## Task
Could you write out the opening lines of the data, word for word, stopping after the line that contains "Fixpoint contains (text"?

(Collected data entries)
***

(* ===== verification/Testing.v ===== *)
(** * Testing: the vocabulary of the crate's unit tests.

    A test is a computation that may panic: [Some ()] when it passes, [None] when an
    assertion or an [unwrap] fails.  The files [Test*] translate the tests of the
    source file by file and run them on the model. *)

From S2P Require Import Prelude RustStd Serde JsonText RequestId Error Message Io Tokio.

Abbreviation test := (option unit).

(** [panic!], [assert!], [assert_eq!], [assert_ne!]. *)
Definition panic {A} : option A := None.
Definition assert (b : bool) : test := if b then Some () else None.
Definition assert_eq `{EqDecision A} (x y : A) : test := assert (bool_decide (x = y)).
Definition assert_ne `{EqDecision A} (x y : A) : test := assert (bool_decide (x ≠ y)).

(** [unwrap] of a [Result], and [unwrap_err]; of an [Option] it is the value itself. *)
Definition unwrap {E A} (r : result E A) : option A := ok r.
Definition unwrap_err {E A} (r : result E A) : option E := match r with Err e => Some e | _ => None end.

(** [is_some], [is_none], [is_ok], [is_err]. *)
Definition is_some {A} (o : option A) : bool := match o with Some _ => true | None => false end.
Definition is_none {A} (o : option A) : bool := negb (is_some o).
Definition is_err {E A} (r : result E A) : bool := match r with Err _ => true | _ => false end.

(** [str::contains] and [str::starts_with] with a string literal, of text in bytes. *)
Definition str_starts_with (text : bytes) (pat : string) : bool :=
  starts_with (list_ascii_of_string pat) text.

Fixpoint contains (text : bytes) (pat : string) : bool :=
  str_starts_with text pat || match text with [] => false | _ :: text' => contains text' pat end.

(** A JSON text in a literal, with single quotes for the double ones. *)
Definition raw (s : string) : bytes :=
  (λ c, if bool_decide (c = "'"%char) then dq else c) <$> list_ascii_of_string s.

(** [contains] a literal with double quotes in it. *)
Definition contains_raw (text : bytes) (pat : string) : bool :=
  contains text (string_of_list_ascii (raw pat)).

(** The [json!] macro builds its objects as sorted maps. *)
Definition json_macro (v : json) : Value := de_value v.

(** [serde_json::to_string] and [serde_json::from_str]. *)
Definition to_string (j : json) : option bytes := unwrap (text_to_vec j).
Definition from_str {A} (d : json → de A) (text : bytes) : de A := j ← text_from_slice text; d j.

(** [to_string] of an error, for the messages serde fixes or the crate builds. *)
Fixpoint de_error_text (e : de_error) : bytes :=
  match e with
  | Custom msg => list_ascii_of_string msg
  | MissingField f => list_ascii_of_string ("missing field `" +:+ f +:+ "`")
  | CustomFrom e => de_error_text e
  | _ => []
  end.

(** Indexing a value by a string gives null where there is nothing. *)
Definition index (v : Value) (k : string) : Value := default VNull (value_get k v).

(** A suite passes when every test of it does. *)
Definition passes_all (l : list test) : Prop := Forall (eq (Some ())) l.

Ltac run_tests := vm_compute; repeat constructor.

***

## Response to this task
(* ===== verification/Testing.v ===== *)
(** * Testing: the vocabulary of the crate's unit tests.

    A test is a computation that may panic: [Some ()] when it passes, [None] when an
    assertion or an [unwrap] fails.  The files [Test*] translate the tests of the
    source file by file and run them on the model. *)

From S2P Require Import Prelude RustStd Serde JsonText RequestId Error Message Io Tokio.

Abbreviation test := (option unit).

(** [panic!], [assert!], [assert_eq!], [assert_ne!]. *)
Definition panic {A} : option A := None.
Definition assert (b : bool) : test := if b then Some () else None.
Definition assert_eq `{EqDecision A} (x y : A) : test := assert (bool_decide (x = y)).
Definition assert_ne `{EqDecision A} (x y : A) : test := assert (bool_decide (x ≠ y)).

(** [unwrap] of a [Result], and [unwrap_err]; of an [Option] it is the value itself. *)
Definition unwrap {E A} (r : result E A) : option A := ok r.
Definition unwrap_err {E A} (r : result E A) : option E := match r with Err e => Some e | _ => None end.

(** [is_some], [is_none], [is_ok], [is_err]. *)
Definition is_some {A} (o : option A) : bool := match o with Some _ => true | None => false end.
Definition is_none {A} (o : option A) : bool := negb (is_some o).
Definition is_err {E A} (r : result E A) : bool := match r with Err _ => true | _ => false end.

(** [str::contains] and [str::starts_with] with a string literal, of text in bytes. *)
Definition str_starts_with (text : bytes) (pat : string) : bool :=
  starts_with (list_ascii_of_string pat) text.

Fixpoint contains (text : bytes) (pat : string) : bool :=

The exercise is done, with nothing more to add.